What is being asked = The lines to repeat are those below from the one containing "Abbreviation PIC_ACK := 0x20." down to the one containing "let tr := outb PIT_COMMAND_PORT 0x36 tr in", both included; reproduce them exactly and nothing else.

Stored items from a collection =
(* ===== verification/Pic.v ===== *)
(** * drivers/pic.c and pit.c: the interrupt controllers and the timer

    pic_remap, pic_acknowledge and pit_init as the accesses they make to the
    I/O ports.  What the accesses do is said by two machines that read the
    trace: [pics], the pair of 8259A controllers, and [timer], channel 0 of the
    8253.  They cover the commands the kernel sends (initialisation, masks,
    non-specific end of interrupt, square-wave mode), as the data sheets give
    them. *)

From stdpp Require Import prelude.
From Stdlib Require Import ZArith Lia.
From S2P Require Import Prelude Ports.

(** ** The code *)

Abbreviation PIC1_PORT_A := 0x20.
Abbreviation PIC1_PORT_B := 0x21.
Abbreviation PIC2_PORT_A := 0xA0.
Abbreviation PIC2_PORT_B := 0xA1.
Abbreviation PIC1_START_INTERRUPT := 0x20.
Abbreviation PIC2_START_INTERRUPT := 0x28.
Abbreviation PIC2_END_INTERRUPT := (PIC2_START_INTERRUPT + 7).
Abbreviation PIC_ICW1_INIT := 0x11.
Abbreviation PIC_ICW4_8086 := 0x01.
Abbreviation PIC_ACK := 0x20.

Definition pic_remap (tr : list io) : list io :=
  let tr := outb PIC1_PORT_A PIC_ICW1_INIT tr in
  let tr := outb PIC2_PORT_A PIC_ICW1_INIT tr in
  let tr := outb PIC1_PORT_B PIC1_START_INTERRUPT tr in
  let tr := outb PIC2_PORT_B PIC2_START_INTERRUPT tr in
  let tr := outb PIC1_PORT_B 0x04 tr in
  let tr := outb PIC2_PORT_B 0x02 tr in
  let tr := outb PIC1_PORT_B PIC_ICW4_8086 tr in
  let tr := outb PIC2_PORT_B PIC_ICW4_8086 tr in
  let tr := outb PIC1_PORT_B 0xFD tr in
  outb PIC2_PORT_B 0xFF tr.

Definition pic_acknowledge (interrupt : Z) (tr : list io) : list io :=
  if (interrupt <? PIC1_START_INTERRUPT) || (PIC2_END_INTERRUPT <? interrupt) then tr
  else
    let tr := if PIC2_START_INTERRUPT <=? interrupt then outb PIC2_PORT_A PIC_ACK tr else tr in
    outb PIC1_PORT_A PIC_ACK tr.

Abbreviation PIT_COMMAND_PORT := 0x43.
Abbreviation PIT_CHANNEL0_PORT := 0x40.
Abbreviation PIT_BASE_FREQ := 1193182.
Abbreviation PIC1_DATA_PORT := 0x21.

(** The divisor pit_init programs. *)
Definition pit_divisor (freq_hz : Z) : Z :=
  let freq_hz := if freq_hz =? 0 then 1 else freq_hz in
  let divisor := PIT_BASE_FREQ / freq_hz in
  let divisor := if 0xFFFF <? divisor then 0xFFFF else divisor in
  if divisor =? 0 then 1 else divisor.

Definition pit_init (dev : device) (freq_hz : Z) (tr : list io) : list io :=
  let divisor := pit_divisor freq_hz in
  let tr := outb PIT_COMMAND_PORT 0x36 tr in
  let tr := outb PIT_CHANNEL0_PORT (u8 (Z.land divisor 0xFF)) tr in
  let tr := outb PIT_CHANNEL0_PORT (u8 (Z.land (Z.shiftr divisor 8) 0xFF)) tr in
  let '(mask, tr) := inb dev PIC1_DATA_PORT tr in
  let mask := u8 (Z.land mask (u32 (Z.lnot 0x01))) in
  outb PIC1_DATA_PORT mask tr.

(** ** The 8259A

    [icw] is the initialisation word expected next, 0 when there is none. *)

Record pic := mkPic {
  icw : Z;
  icw1 : Z;
  vector_base : Z;
  imr : Z;
  in_service : Z
}.

(** A byte to the command port: ICW1, or a non-specific end of interrupt,
    which clears the lowest bit in service. *)
Definition pic_command (v : Z) (p : pic) : pic :=
  if Z.testbit v 4 then mkPic 2 v (vector_base p) 0 0
  else if v =? 0x20 then
    mkPic (icw p) (icw1 p) (vector_base p) (imr p) (Z.land (in_service p) (in_service p - 1))
  else p.

(** The word after ICW2 or ICW3: a controller that is not alone has ICW3, and
    ICW1 says whether ICW4 follows. *)
Definition after_icw3 (icw1 : Z) : Z := if Z.testbit icw1 0 then 4 else 0.
Definition after_icw2 (icw1 : Z) : Z := if Z.testbit icw1 1 then after_icw3 icw1 else 3.

Definition pic_data (v : Z) (p : pic) : pic :=
  if icw p =? 2 then mkPic (after_icw2 (icw1 p)) (icw1 p) (Z.land v 0xF8) (imr p) (in_service p)
  else if icw p =? 3 then mkPic (after_icw3 (icw1 p)) (icw1 p) (vector_base p) (imr p) (in_service p)
  else if icw p =? 4 then mkPic 0 (icw1 p) (vector_base p) (imr p) (in_service p)
  else mkPic 0 (icw1 p) (vector_base p) v (in_service p).

(** The two controllers, the second behind line 2 of the first. *)
Definition pics : Type := pic * pic.

Definition pics_step (s : pics) (e : io) : pics :=
  match e with
  | Out 0x20 v => (pic_command v s.1, s.2)
  | Out 0x21 v => (pic_data v s.1, s.2)
  | Out 0xA0 v => (s.1, pic_command v s.2)
  | Out 0xA1 v => (s.1, pic_data v s.2)
  | _ => s
  end.

(** The vector of an interrupt line, whether it is let through, and what
    delivering it does to the controllers. *)
Definition vector (s : pics) (irq : Z) : Z :=
  if irq <? 8 then vector_base s.1 + irq else vector_base s.2 + (irq - 8).

Definition unmasked (s : pics) (irq : Z) : bool :=
  if irq <? 8 then negb (Z.testbit (imr s.1) irq)
  else negb (Z.testbit (imr s.2) (irq - 8)) && negb (Z.testbit (imr s.1) 2).

Definition serve (n : Z) (p : pic) : pic :=
  mkPic (icw p) (icw1 p) (vector_base p) (imr p) (Z.lor (in_service p) (Z.shiftl 1 n)).
Definition deliver (irq : Z) (s : pics) : pics :=
  if irq <? 8 then (serve irq s.1, s.2) else (serve 2 s.1, serve (irq - 8) s.2).

Definition idle (s : pics) : Prop := in_service s.1 = 0 ∧ in_service s.2 = 0.

(** Initialised for the vectors from 32 on, with these masks. *)
Definition remapped (m1 m2 : Z) (s : pics) : Prop :=
  icw s.1 = 0 ∧ icw s.2 = 0 ∧ vector_base s.1 = 32 ∧ vector_base s.2 = 40 ∧ imr s.1 = m1 ∧ imr s.2 = m2.

(** ** The timer: channel 0 of the 8253 *)

Record timer := mkTimer {
  t_mode : Z;
  t_next_high : bool;
  t_reload : Z
}.

(** A control word for channel 0 that asks for both bytes of the counter, low
    byte first; then the counter. *)
Definition timer_step (s : timer) (e : io) : timer :=
  match e with
  | Out 0x43 v =>
      if Z.land v 0xF0 =? 0x30 then mkTimer (Z.land (Z.shiftr v 1) 7) false (t_reload s) else s
  | Out 0x40 v =>
      if t_next_high s then mkTimer (t_mode s) false (t_reload s mod 256 + 256 * v)
      else mkTimer (t_mode s) true v
  | _ => s
  end.

(** ** The controllers *)

Lemma pic_remap_spec s tr : ∃ s', observe pics_step s (pic_remap tr) = s' ∧ remapped 0xFD 0xFF s' ∧ idle s'.
Proof.
  unfold pic_remap. cbv zeta. autorewrite with ports.
  destruct (observe pics_step s tr) as [[] []]. eexists. split; [reflexivity|]. vm_compute. done.
Qed.

Lemma remapped_vector m1 m2 s irq : remapped m1 m2 s → 0 <= irq < 16 → vector s irq = 32 + irq.
Proof. intros (_ & _ & H1 & H2 & _) Hi. unfold vector. rewrite H1, H2. zcases. Qed.

(** The sixteen lines, one by one. *)
Lemma irq_cases (P : Z → Prop) : (∀ n, (n < 16)%nat → P (Z.of_nat n)) → ∀ irq, 0 <= irq < 16 → P irq.
Proof. intros H irq Hi. rewrite <- (Z2Nat.id irq) by lia. apply H. lia. Qed.

Lemma deliver_acknowledge s irq tr s0 : 0 <= irq < 16 →
  observe pics_step s0 tr = deliver irq s → idle s →
  observe pics_step s0 (pic_acknowledge (32 + irq) tr) = s.
Proof.
  intros Hi Ho [H1 H2]. destruct s as [[i1 c1 b1 m1 z1] [i2 c2 b2 m2 z2]]. simpl in H1, H2. subst z1 z2.
  revert irq Hi Ho. apply (irq_cases (λ irq, observe pics_step s0 tr = _ → _)). intros n Hn Ho.
  do 16 (destruct n as [|n]; [unfold pic_acknowledge; simpl; autorewrite with ports; rewrite Ho; reflexivity|]). lia.
Qed.

(** ** The divisor *)

Lemma pit_divisor_spec freq : is_u32 freq →
  1 <= pit_divisor freq <= 0xFFFF ∧
  (freq < 19 → pit_divisor freq = 0xFFFF) ∧ (PIT_BASE_FREQ < freq → pit_divisor freq = 1) ∧
  (19 <= freq <= PIT_BASE_FREQ → freq * pit_divisor freq <= PIT_BASE_FREQ < freq * (pit_divisor freq + 1)).
Proof.
  intros Hf. unfold pit_divisor. destruct (Z.eqb_spec freq 0) as [->|Hne]; [vm_compute; intuition (discriminate || lia)|].
  assert (freq * (PIT_BASE_FREQ / freq) <= PIT_BASE_FREQ < freq * (PIT_BASE_FREQ / freq + 1)) as Hd
    by (Z.to_euclidean_division_equations; nia).
  revert Hd. generalize (PIT_BASE_FREQ / freq). intros d Hd. zcases; intuition nia.
Qed.

Lemma divisor_bytes d : 0 <= d <= 0xFFFF →
  u8 (u8 (Z.land d 0xFF)) mod 256 + 256 * u8 (u8 (Z.land (Z.shiftr d 8) 0xFF)) = d.
Proof.
  intros Hd. change 0xFF with (Z.ones 8). rewrite !Z.land_ones, Z.shiftr_div_pow2 by lia.
  change (2 ^ 8) with 256. word_lia.
Qed.

(** Clearing bit 0 of a mask. *)
Lemma clear_irq0 v : is_u8 v →
  let m := u8 (Z.land v (u32 (Z.lnot 0x01))) in
  is_u8 m ∧ Z.testbit m 0 = false ∧ ∀ i, 1 <= i < 8 → Z.testbit m i = Z.testbit v i.
Proof.
  intros Hv. cbv zeta. split; [apply u8_range|]. unfold u8. change 256 with (2 ^ 8).
  change (u32 (Z.lnot 1)) with (Z.shiftl (Z.ones 31) 1).
  assert (∀ i, 0 <= i < 8 → Z.testbit (Z.land v (Z.shiftl (Z.ones 31) 1) mod 2 ^ 8) i = Z.testbit v i && (1 <=? i)) as Hb.
  { intros i Hi. rewrite Z.mod_pow2_bits_low, Z.land_spec, Z.shiftl_spec by lia.
    destruct (Z.leb_spec 1 i) as [H|H].
    - by rewrite Z.ones_spec_low by lia.
    - by rewrite (Z.testbit_neg_r _ (i - 1)) by lia. }
  split; [rewrite Hb by lia; apply andb_false_r|]. intros i Hi. rewrite Hb, (proj2 (Z.leb_le 1 i)) by lia. apply andb_true_r.
Qed.

(** What pit_init does to the timer and to the controllers, whatever was done
    to the ports before.  The controllers are past their initialisation and
    answer a read of the first data port with their mask. *)
Lemma pit_init_spec dev s t freq tr m1 m2 : is_u32 freq → is_u8 m1 →
  (∀ tr', imr (observe pics_step s tr').1 = m1 → dev tr' PIC1_DATA_PORT = m1) →
  remapped m1 m2 (observe pics_step s tr) → t_next_high (observe timer_step t tr) = false →
  ∃ m1', remapped m1' m2 (observe pics_step s (pit_init dev freq tr)) ∧
    is_u8 m1' ∧ Z.testbit m1' 0 = false ∧ (∀ i, 1 <= i < 8 → Z.testbit m1' i = Z.testbit m1 i) ∧
    t_mode (observe timer_step t (pit_init dev freq tr)) = 3 ∧
    t_next_high (observe timer_step t (pit_init dev freq tr)) = false ∧
    t_reload (observe timer_step t (pit_init dev freq tr)) = pit_divisor freq.
Proof.
  intros Hf Hm1 Hdev Hr Ht. unfold pit_init.
  set (tr3 := outb _ _ (outb _ _ (outb _ _ tr))).
  assert (observe pics_step s tr3 = observe pics_step s tr) as Hs3 by (subst tr3; by autorewrite with ports).
  assert (dev tr3 (u16 PIC1_DATA_PORT) = m1) as Hd by (apply Hdev; rewrite Hs3; apply Hr).
  destruct (clear_irq0 m1 Hm1) as (Hu & H0 & Hi). cbv zeta.
  exists (u8 (Z.land m1 (u32 (Z.lnot 0x01)))). cbv [inb]. rewrite Hd, (u8_small m1 Hm1).
  set (mask := u8 (Z.land m1 (u32 (Z.lnot 1)))) in *. rewrite !observe_outb, !observe_snoc.
  rewrite Hs3. destruct (observe pics_step s tr) as [[i1 c1 b1 x1 z1] p2]. destruct Hr as (E1 & E2 & E3 & E4 & E5 & E6).
  cbn [fst snd icw imr vector_base] in *. subst i1 x1.
  change (u16 33) with 33. rewrite (u8_small mask Hu). split; [by repeat split|]. split; [exact Hu|]. split; [exact H0|]. split; [exact Hi|].
  subst tr3. rewrite !observe_outb. destruct (observe timer_step t tr) as [md nh rl]. cbn in Ht. subst nh.
  change (u16 PIT_COMMAND_PORT) with 0x43. change (u16 PIT_CHANNEL0_PORT) with 0x40. change (u8 0x36) with 0x36.
  cbn [foldl timer_step]. change (Z.land 54 240 =? 48) with true. cbn iota. cbn [t_next_high t_mode t_reload].
  split; [reflexivity|]. split; [reflexivity|]. apply divisor_bytes. pose proof (pit_divisor_spec freq Hf). lia.
Qed.

(** The lines let through when only bits 0 and 1 of the first mask are clear. *)
Lemma two_lines m1 s irq : remapped m1 0xFF s → Z.testbit m1 0 = false →
  (∀ i, 1 <= i < 8 → Z.testbit m1 i = Z.testbit 0xFD i) → 0 <= irq < 16 → unmasked s irq = (irq <? 2).
Proof.
  intros (_ & _ & _ & _ & E1 & E2) H0 Hi Hq. unfold unmasked. rewrite E1, E2. destruct (Z.ltb_spec irq 8).
  - destruct (Z.eq_dec irq 0) as [->|]; [by rewrite H0|]. rewrite Hi by lia.
    assert (irq = 1 ∨ irq = 2 ∨ irq = 3 ∨ irq = 4 ∨ irq = 5 ∨ irq = 6 ∨ irq = 7) as Hc by lia.
    repeat (destruct Hc as [->|Hc]; [reflexivity|]). by subst.
  - rewrite (Hi 2) by lia. rewrite andb_false_r. symmetry. apply Z.ltb_ge. lia.
Qed.

(** ** Properties *)

(** Whatever the controllers did before, after pic_remap they are past
    their initialisation with nothing in service, line n interrupts with vector
    32 + n, away from the processor's exceptions, and the keyboard's line is
    the only one let through. *)
Theorem pic_remap_correct s tr :
  let s' := observe pics_step s (pic_remap tr) in
  idle s' ∧ icw s'.1 = 0 ∧ icw s'.2 = 0 ∧
  ∀ irq, 0 <= irq < 16 → vector s' irq = 32 + irq ∧ unmasked s' irq = (irq =? 1).
Proof.
  cbv zeta. destruct (pic_remap_spec s tr) as (s' & -> & Hr & Hi). split; [exact Hi|].
  split; [apply Hr|]. split; [apply Hr|]. intros irq Hq. split; [by eapply remapped_vector|].
  unfold unmasked. destruct Hr as (_ & _ & _ & _ & -> & ->). revert irq Hq. apply irq_cases. intros n Hn.
  do 16 (destruct n as [|n]; [reflexivity|]). lia.
Qed.

(** C37: after pic_remap and pit_init exactly the timer's and the keyboard's
    lines are let through, and the timer is a square wave whose divisor is at
    least 1 and fits its 16 bits: the largest one that is not slower than the
    frequency asked for, when the timer can go that slow and that fast. *)
Theorem pit_init_correct dev s t freq tr :
  is_u32 freq → t_next_high (observe timer_step t (pic_remap tr)) = false →
  (∀ tr', dev tr' PIC1_DATA_PORT = imr (observe pics_step s tr').1) →
  let tr' := pit_init dev freq (pic_remap tr) in
  let d := t_reload (observe timer_step t tr') in
  (∀ irq, 0 <= irq < 16 → unmasked (observe pics_step s tr') irq = (irq <? 2)) ∧
  (∀ irq, 0 <= irq < 16 → vector (observe pics_step s tr') irq = 32 + irq) ∧
  t_mode (observe timer_step t tr') = 3 ∧ 1 <= d <= 0xFFFF ∧
  (freq < 19 → d = 0xFFFF) ∧ (PIT_BASE_FREQ < freq → d = 1) ∧
  (19 <= freq <= PIT_BASE_FREQ → freq * d <= PIT_BASE_FREQ < freq * (d + 1)).
Proof.
  intros Hf Ht Hdev. cbv zeta. destruct (pic_remap_spec s tr) as (s' & Hs' & Hr & _).
  destruct (pit_init_spec dev s t freq (pic_remap tr) 0xFD 0xFF) as (m1 & Hr' & Hu & H0 & Hi & Hmode & _ & ->);
    [exact Hf|lia|intros tr' <-; apply Hdev|by rewrite Hs'|exact Ht|].
  split; [|split; [intros; by eapply remapped_vector|split; [exact Hmode|by apply pit_divisor_spec]]].
  intros irq Hq. by apply (two_lines m1).
Qed.

(** ** Witnesses *)

(** Controllers and timer as they may be when the kernel starts, and 50 Hz. *)
Definition reset_pic : pic := mkPic 0 0 0 0 0.

Lemma pit_init_correct_witness :
  let dev := λ tr' _, imr (observe pics_step (reset_pic, reset_pic) tr').1 in
  let tr' := pit_init dev 50 (pic_remap []) in
  unmasked (observe pics_step (reset_pic, reset_pic) tr') 0 = true ∧
  t_reload (observe timer_step (mkTimer 0 false 0) tr') = 23863 ∧
  50 * 23863 <= PIT_BASE_FREQ < 50 * (23863 + 1).
Proof.
  destruct (pit_init_correct (λ tr' _, imr (observe pics_step (reset_pic, reset_pic) tr').1)
    (reset_pic, reset_pic) (mkTimer 0 false 0) 50 []) as (H1 & _ & _ & _ & _ & _ & H2);
    [lia|reflexivity|reflexivity|].
  cbv zeta. split; [by rewrite H1|]. split; [vm_compute; reflexivity|lia].
Defined.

The completed task =
Abbreviation PIC_ACK := 0x20.

Definition pic_remap (tr : list io) : list io :=
  let tr := outb PIC1_PORT_A PIC_ICW1_INIT tr in
  let tr := outb PIC2_PORT_A PIC_ICW1_INIT tr in
  let tr := outb PIC1_PORT_B PIC1_START_INTERRUPT tr in
  let tr := outb PIC2_PORT_B PIC2_START_INTERRUPT tr in
  let tr := outb PIC1_PORT_B 0x04 tr in
  let tr := outb PIC2_PORT_B 0x02 tr in
  let tr := outb PIC1_PORT_B PIC_ICW4_8086 tr in
  let tr := outb PIC2_PORT_B PIC_ICW4_8086 tr in
  let tr := outb PIC1_PORT_B 0xFD tr in
  outb PIC2_PORT_B 0xFF tr.

Definition pic_acknowledge (interrupt : Z) (tr : list io) : list io :=
  if (interrupt <? PIC1_START_INTERRUPT) || (PIC2_END_INTERRUPT <? interrupt) then tr
  else
    let tr := if PIC2_START_INTERRUPT <=? interrupt then outb PIC2_PORT_A PIC_ACK tr else tr in
    outb PIC1_PORT_A PIC_ACK tr.

Abbreviation PIT_COMMAND_PORT := 0x43.
Abbreviation PIT_CHANNEL0_PORT := 0x40.
Abbreviation PIT_BASE_FREQ := 1193182.
Abbreviation PIC1_DATA_PORT := 0x21.

(** The divisor pit_init programs. *)
Definition pit_divisor (freq_hz : Z) : Z :=
  let freq_hz := if freq_hz =? 0 then 1 else freq_hz in
  let divisor := PIT_BASE_FREQ / freq_hz in
  let divisor := if 0xFFFF <? divisor then 0xFFFF else divisor in
  if divisor =? 0 then 1 else divisor.

Definition pit_init (dev : device) (freq_hz : Z) (tr : list io) : list io :=
  let divisor := pit_divisor freq_hz in
  let tr := outb PIT_COMMAND_PORT 0x36 tr in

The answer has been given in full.